Abstract

Traditional algorithms to design hand-crafted features for action recognition have been a hot research area in the last decade. Compared to RGB video, depth sequence is more insensitive to lighting changes and more discriminative due to its capability to catch geometric information of object. Unlike many existing methods for action recognition which depend on well-designed features, this paper studies deep learning-based action recognition using depth sequences and the corresponding skeleton joint information. Firstly, we construct a 3D-based Deep Convolutional Neural Network (3D2CNN) to directly learn spatio-temporal features from raw depth sequences, then compute a joint based feature vector named JointVector for each sequence by taking into account the simple position and angle information between skeleton joints.

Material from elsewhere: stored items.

(* ===== verification/GracefulLive.v ===== *)
(** A rolling update goes through: the passes of the state machine over a
    cluster whose StatefulSet controller replaces a deleted pod by one of the
    new revision, which its kubelet gets ready in the end, reach the end of the
    action with every pod replaced. *)

From Stdlib Require Import ZArith Lia.
From stdpp Require Import base list gmap strings.
From S2P Require Import Prelude GoStr Json KubeTypes DdcApi Client Traces Mysql Resource External SubDefault.
From S2P Require Import Demo PrepareModify Quiet GracefulCodec Graceful GracefulSpec GracefulLemmas.

Local Open Scope string_scope.
Local Open Scope Z_scope.
Local Open Scope dop_scope.

(** ** The cluster of the pods *)

(** The pods of the group, each with the time from which the API server shows
    it, the clock, and how many calls were answered. *)
Record kube := mkKube { k_pods : list (Pod * Z); k_now : Z; k_calls : nat }.

(** What the operator does not decide: the answers of Doris, of the commands
    run in pods and of the rest, each at its call; how long passes until the
    next reading of the clock; the status of a pod at a time; and the pod that
    replaces one deleted at a time, with the time it appears. *)
Record Surroundings := mkSurroundings {
  sr_answer : nat -> forall X, OpE X -> X;
  sr_elapse : nat -> Z;
  sr_status : Z -> Pod -> PodStatus;
  sr_replace : Z -> Pod -> Pod * Z
}.

(** Pods of the revision [rev] replace those deleted and get ready in the end,
    time passes, and from some call on the answers stay the same. *)
Class Recovers (rev : string) (sr : Surroundings) : Prop := {
  replaced_name t p : p_Name (sr_replace sr t p).1 = p_Name p;
  replaced_revision t p : outdated rev (sr_replace sr t p).1 = false;
  ready_in_the_end p : outdated rev p = false -> exists t0, forall t, t0 <= t -> PodIsReady (sr_status sr t p) = true;
  time_passes n : 0 < sr_elapse sr n;
  answers_settle : exists n0, forall n, (n0 <= n)%nat -> forall X e, sr_answer sr n X e = sr_answer sr n0 X e
}.

Section world.
Context (sr : Surroundings).

Definition shown (t : Z) (p : Pod) : Pod := mkPod (p_Meta p) (p_TerminationGracePeriodSeconds p) (sr_status sr t p).
Definition visible (w : kube) : list Pod :=
  omap (fun m => if m.2 <=? k_now w then Some (shown (k_now w) m.1) else None) (k_pods w).
Definition pod_named (name : string) (w : kube) : option Pod :=
  List.find (fun p => bool_decide (p_Name p = name)) (visible w).
Definition replaced (name : string) (w : kube) : list (Pod * Z) :=
  (fun m => if bool_decide (p_Name m.1 = name) then sr_replace sr (k_now w) m.1 else m) <$> k_pods w.

Definition answered (w : kube) : kube := mkKube (k_pods w) (k_now w) (S (k_calls w)).
Definition pod_gone : goerr := mkErr ReasonNotFound "pod not found".

Definition kube_env (X : Type) (e : OpE X) (w : kube) : X * kube :=
  match e in OpE X return X -> X * kube with
  | TimeNow => fun _ => (k_now w, mkKube (k_pods w) (k_now w + sr_elapse sr (k_calls w)) (S (k_calls w)))
  | CGet k _ name =>
      match k return res (obj k) -> res (obj k) * kube with
      | KPod => fun _ => (match pod_named name w with Some p => Ok p | None => Er pod_gone end, w)
      | _ => fun x => (x, answered w)
      end
  | CList k _ _ =>
      match k return res (list (obj k)) -> res (list (obj k)) * kube with
      | KPod => fun _ => (Ok (visible w), w)
      | _ => fun x => (x, answered w)
      end
  | CDelete k o =>
      match k return obj k -> option goerr -> option goerr * kube with
      | KPod => fun o _ =>
          match pod_named (p_Name o) w with
          | Some _ => (None, mkKube (replaced (p_Name o) w) (k_now w) (k_calls w))
          | None => (Some pod_gone, w)
          end
      | _ => fun _ x => (x, answered w)
      end o
  | _ => fun x => (x, answered w)
  end (sr_answer sr (k_calls w) X e).

(** ** Calls beside the pods and the clock *)

Definition foreign (e : event OpE) : Prop :=
  match e with
  | Ev TimeNow _ => False
  | Ev (CGet k _ _) _ | Ev (CList k _ _) _ | Ev (CDelete k _) _ => k <> KPod
  | _ => True
  end.

Lemma foreign_run {A} (p : op A) w : only foreign p ->
  exists tr o, run kube_env p w = (tr, o, mkKube (k_pods w) (k_now w) (k_calls w + length tr)).
Proof.
  intros Hp. pose proof (run_exec kube_env p w) as Hex. apply (spec_exec _ _ _ _ _ Hp) in Hex as [Hf _]. clear Hp.
  revert w Hf; induction p as [a|why|X e k IH]; intros w Hf; cbn [run] in *.
  - exists [], (Done a). rewrite Nat.add_0_r. by destruct w.
  - exists [], (Crashed why). rewrite Nat.add_0_r. by destruct w.
  - destruct (kube_env X e w) as [x w1] eqn:Hx.
    assert (He : foreign (Ev e x) /\ Forall foreign (run kube_env (k x) w1).1.1).
    { destruct (run kube_env (k x) w1) as [[tr o] w2]. cbn in *. by apply Forall_cons in Hf. }
    destruct He as [He Hk].
    assert (w1 = answered w) as -> by (destruct e; try done; cbn in Hx; try (by injection Hx as _ <-); destruct k0; try done; by injection Hx as _ <-).
    destruct (IH x _ Hk) as (tr & o & ->). exists (Ev e x :: tr), o. cbn. by rewrite Nat.add_succ_r.
Qed.

(** Once the answers stay the same, so does what such a program returns. *)
Lemma foreign_settled {A} (p : op A) n0 w w' : (forall n, (n0 <= n)%nat -> forall X e, sr_answer sr n X e = sr_answer sr n0 X e) ->
  only foreign p -> (n0 <= k_calls w)%nat -> (n0 <= k_calls w')%nat -> (run kube_env p w').1.2 = (run kube_env p w).1.2.
Proof.
  intros Hn Hp. pose proof (run_exec kube_env p w) as Hex. apply (spec_exec _ _ _ _ _ Hp) in Hex as [Hf _]. clear Hp.
  revert w w' Hf; induction p as [a|why|X e k IH]; intros w w' Hf Hw Hw'; cbn [run] in *; [done..|].
  destruct (kube_env X e w) as [x w1] eqn:Hx, (kube_env X e w') as [x' w1'] eqn:Hx'.
  assert (He : foreign (Ev e x) /\ Forall foreign (run kube_env (k x) w1).1.1).
  { destruct (run kube_env (k x) w1) as [[tr o] w2]. cbn in *. by apply Forall_cons in Hf. }
  destruct He as [He Hk].
  assert (Hs : w1 = answered w /\ w1' = answered w' /\ x' = x).
  { pose proof (Hn _ Hw X e) as E1. pose proof (Hn _ Hw' X e) as E2.
    pose proof (eq_trans E2 (eq_sym E1)) as E. clear E1 E2.
    destruct e; try done; cbn in Hx, Hx'; try (injection Hx as <- <-; injection Hx' as <- <-; by repeat split);
      destruct k0; try done; injection Hx as <- <-; injection Hx' as <- <-; by repeat split. }
  destruct Hs as (-> & -> & ->). specialize (IH x (answered w) (answered w') Hk). cbn in IH.
  destruct (run kube_env (k x) (answered w)) as [[? ?] ?], (run kube_env (k x) (answered w')) as [[? ?] ?].
  cbn in *. apply IH; lia.
Qed.

(** ** The pods by their names *)

Definition names (w : kube) : list string := (fun m => p_Name m.1) <$> k_pods w.

Lemma pod_named_Some name w p : pod_named name w = Some p ->
  p_Name p = name /\ exists m, m ∈ k_pods w /\ p = shown (k_now w) m.1 /\ m.2 <= k_now w.
Proof.
  intros Hf. apply List.find_some in Hf as [Hin Hn]. apply bool_decide_eq_true in Hn. split; [done|].
  apply list_elem_of_In, list_elem_of_omap in Hin as (m & Hm & Hs). exists m. destruct (Z.leb_spec m.2 (k_now w)); [|done].
  by injection Hs as <-.
Qed.

Lemma pod_named_visible m w : NoDup (names w) -> m ∈ k_pods w ->
  pod_named (p_Name m.1) w = if m.2 <=? k_now w then Some (shown (k_now w) m.1) else None.
Proof.
  unfold pod_named, visible, names. induction (k_pods w) as [|x l IH]; [by intros _ ?%elem_of_nil|].
  cbn [fmap list_fmap omap list_omap]. intros [Hnot Hnd]%NoDup_cons Hm.
  assert (Hother : forall l', (forall y, y ∈ l' -> p_Name y.1 <> p_Name m.1) ->
    List.find (fun p => bool_decide (p_Name p = p_Name m.1))
      (omap (fun m => if m.2 <=? k_now w then Some (shown (k_now w) m.1) else None) l') = None).
  { clear. intros l' Hl. induction l' as [|y l' IH]; [done|]. cbn [omap list_omap]. destruct (y.2 <=? _); [cbn [List.find]|].
    - change (p_Name (shown _ y.1)) with (p_Name y.1). rewrite bool_decide_false by (apply Hl; by left). apply IH. intros; apply Hl; by right.
    - apply IH. intros; apply Hl; by right. }
  apply elem_of_cons in Hm as [-> |Hm].
  - destruct (x.2 <=? _); [cbn [List.find]|].
    + change (p_Name (shown _ x.1)) with (p_Name x.1). by rewrite bool_decide_true.
    + apply Hother. intros y Hy E. apply Hnot. rewrite <- E. by apply (list_elem_of_fmap_2 (fun m => p_Name m.1)).
  - assert (Hne : p_Name x.1 <> p_Name m.1).
    { intros E. apply Hnot. rewrite E. by apply (list_elem_of_fmap_2 (fun m => p_Name m.1)). }
    destruct (x.2 <=? _); [cbn [List.find]|by apply IH].
    change (p_Name (shown _ x.1)) with (p_Name x.1). rewrite bool_decide_false by done. by apply IH.
Qed.

Lemma replaced_names rev `{!Recovers rev sr} name w : (fun m => p_Name m.1) <$> replaced name w = names w.
Proof.
  unfold replaced, names. rewrite <- list_fmap_compose. apply list_fmap_ext. intros i m _. unfold compose.
  destruct (bool_decide _); [by rewrite replaced_name | done].
Qed.

(** ** The pods that are not of the revision *)

Definition old_pods (rev : string) (w : kube) : nat := length (filter (fun m => outdated rev m.1 = true) (k_pods w)).

Lemma replaced_fewer rev `{!Recovers rev sr} w m : NoDup (names w) -> m ∈ k_pods w -> outdated rev m.1 = true ->
  length (filter (fun m => outdated rev m.1 = true) (k_pods w)) =
  S (length (filter (fun m => outdated rev m.1 = true) (replaced (p_Name m.1) w))).
Proof.
  unfold replaced, names. induction (k_pods w) as [|x l IH]; [by intros _ ?%elem_of_nil|].
  cbn [fmap list_fmap]. intros [Hnot Hnd]%NoDup_cons Hm Ho. apply elem_of_cons in Hm as [-> |Hm].
  - rewrite bool_decide_true by done. rewrite filter_cons_True by done. cbn [length]. f_equal.
    rewrite filter_cons_False by (rewrite (replaced_revision (k_now w) x.1); done). f_equal. f_equal.
    symmetry. rewrite <- (list_fmap_id l) at 2. apply list_fmap_ext. intros i y Hy. rewrite bool_decide_false; [done|].
    intros E. apply Hnot. rewrite <- E. apply (list_elem_of_fmap_2 (fun m => p_Name m.1)). by eapply list_elem_of_lookup_2.
  - assert (Hne : p_Name x.1 <> p_Name m.1).
    { intros E. apply Hnot. rewrite E. by apply (list_elem_of_fmap_2 (fun m => p_Name m.1)). }
    rewrite (bool_decide_false (p_Name x.1 = _)) by done. rewrite !filter_cons. destruct (decide _); cbn [length]; by rewrite IH.
Qed.
End world.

Finally, support vector machine (SVM) classification results from 3D2CNN learned features and JointVector are fused to take action recognition. Experimental results demonstrate that our method can learn feature representation which is time-invariant and viewpoint-invariant from depth sequences. The proposed method achieves comparable results to the state-of-the-art methods on the UTKinect-Action3D dataset and achieves superior performance in comparison to baseline methods on the MSR-Action3D dataset. We further investigate the generalization of the trained model by transferring the learned features from one dataset (MSR-Action3D) to another dataset (UTKinect-Action3D) without retraining and obtain very promising classification accuracy.